The term "American Indian and Alaska Native" (AI/AN) is used to refer to indigenous peoples of the United States. It is encompassed by the broader term "Native American," which also includes indigenous peoples of Canada (known as Aboriginal Canadians, Native Canadians, or First Nations), Mexico, and Central and South America. "Alaska Native" is used to refer jointly to Eskimos (Inuit), Indians, and Aleuts living in that state. (The Inuit are also native to Canada.) "Native American" is widely accepted as the "correct" term for the indigenous peoples that were residing in North America when Europeans first arrived on the continent, and for their descendants. Although the terms Native American and AI/AN imply a certain degree of cultural homogeneity, the indigenous peoples of North America do not form a monolithic ethnic or cultural group, despite their sharing broadly similar experiences. There are hundreds of Native American groups, each with distinctive traditions, customs, values, spiritual beliefs, lifestyles, and languages. In considering Native Americans generally, or AIs/ANs specifically, it is important to recognize their internal diversity.

DEMOGRAPHICS

Contemporary AI/AN populations live in urban areas and on reservations. In the United States an estimated 2.5 million persons were projected to identify themselves in the 2000 Census as American Indian or Alaska Native, nearly 0.9 percent of the total United States population. These persons, most of whom will indicate an affiliation with one of the more than five hundred federally designated tribal organizations, are predominantly located in the western United States (48%), the South (29%), and the Midwest (17%), with just 6 percent in the Northeast. This distribution of the AI/AN population reflects the consequences of the historical pattern of settlement of the United States and the displacement of American Indians to primarily western and southern parts of the country. Alaska Natives numbered some 106,000 persons in 1999, approximately 4.3 percent of the total AI/AN population. Of persons who identified themselves as AI/AN in the 1990 Census, 1.2 million (57%) resided in the 33 reservation states served by the Indian Health Service (IHS), an agency of the U.S. Department of Health and Human Services. The AI/AN population, however, has become increasingly urbanized; in 1990, close to 66 percent of AIs/ANs resided in urban areas, while just 20 percent lived on reservations. This was a marked increase from 1980, when 54 percent of AIs/ANs lived in urban areas, and from 1970, when 45 percent did so.

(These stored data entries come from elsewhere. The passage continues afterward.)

(** * The knowledge-graph memory server: a shallow embedding

    The program is the class [KnowledgeGraphManager] of the memory server:
    a graph of entities and relations kept in one file of JSON lines, two
    search indexes rebuilt at every load and save, and the public
    operations on top of them.

    Conventions of the embedding.
    - A JavaScript string is a [string]: a sequence of 8-bit characters,
      with the ASCII case mapping and character classes.  The embedding
      is exact on ASCII text; outside ASCII, [toLowerCase], [trim] and the
      class of white space of JavaScript do more than the model shows.
    - A JavaScript number is a binary64 [float] where the program computes
      with fractions (similarity scores) and a [nat] where it counts or
      indexes.
    - An [async] method is a function from the state of the manager (the
      backing file and the two indexes) to an outcome and a new state; a
      [throw] is the outcome [Thrown].
    - The backing file is absent or holds well-formed records: a file that
      cannot be read, and a line that [JSON.parse] refuses, make
      [loadGraph] throw and are outside the states of the model. *)

From Stdlib Require Import Ascii String DecimalNat DecimalString Floats Uint63.
From stdpp Require Import gmap strings list.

According to 1990 Census projections to November 1, 2000, the estimated median age for AIs/ANs was twenty-eight—a full eight years below that of the national population. The distribution of sex for AIs/ANs (51% female and 49% male) did not differ from that of the national population. The AI/AN population did have a greater prevalence of poverty (32% versus 13% nationally) and unemployment (16% versus 6% nationally), and a lower prevalence of high school graduates (65% versus 75% nationally) and college graduates (9% versus 20% nationally).

HISTORICAL, SOCIAL, AND POLITICAL CONTEXTS OF NATIVE-AMERICAN HEALTH

Since their initial contact with Europeans in the late fifteenth century, AI/AN populations have experienced catastrophic losses of life, land, political autonomy, and social cohesion. Illness was often the first, and most ravaging, effect of colonization felt by indigenous peoples. Infectious diseases such as smallpox, measles, and influenza were introduced by Europeans and reached epidemic proportions among Native Americans, who had never been exposed to these diseases and had no immunity to them. As colonization and westward expansion continued, Native Americans were subject to war, genocide, removal from tribal lands, relocation, and forced labor. These factors all contributed to the decimation of 50 to 90 percent of the indigenous populations by the end of the nineteenth century.

The experience of forcible relocation onto reservations under the Bureau of Indian Affairs' assimilation program, and similar programs of Canadian churches and other institutions, designed to "civilize" AIs/ANs in the late nineteenth century, brought drastic changes to the social organization and living conditions of Native Americans. These changes led to an increase in health problems, including diseases such as tuberculosis, venereal disease, and alcoholism. The transfer in 1954 of responsibility for Indian health from the Bureau of Indian Affairs to the IHS heralded not only an administrative change but also the emergence of a new medical ideology by which the poor health status of Native Americans was no longer attributed to "savage ignorance," but to a lack of sufficient medical knowledge. The IHS did in fact bring many infectious diseases under control; however, chronic diseases emerged to take their place. Further, social pathologies began to have an increasing impact on the AI/AN population in the latter half of the twentieth century.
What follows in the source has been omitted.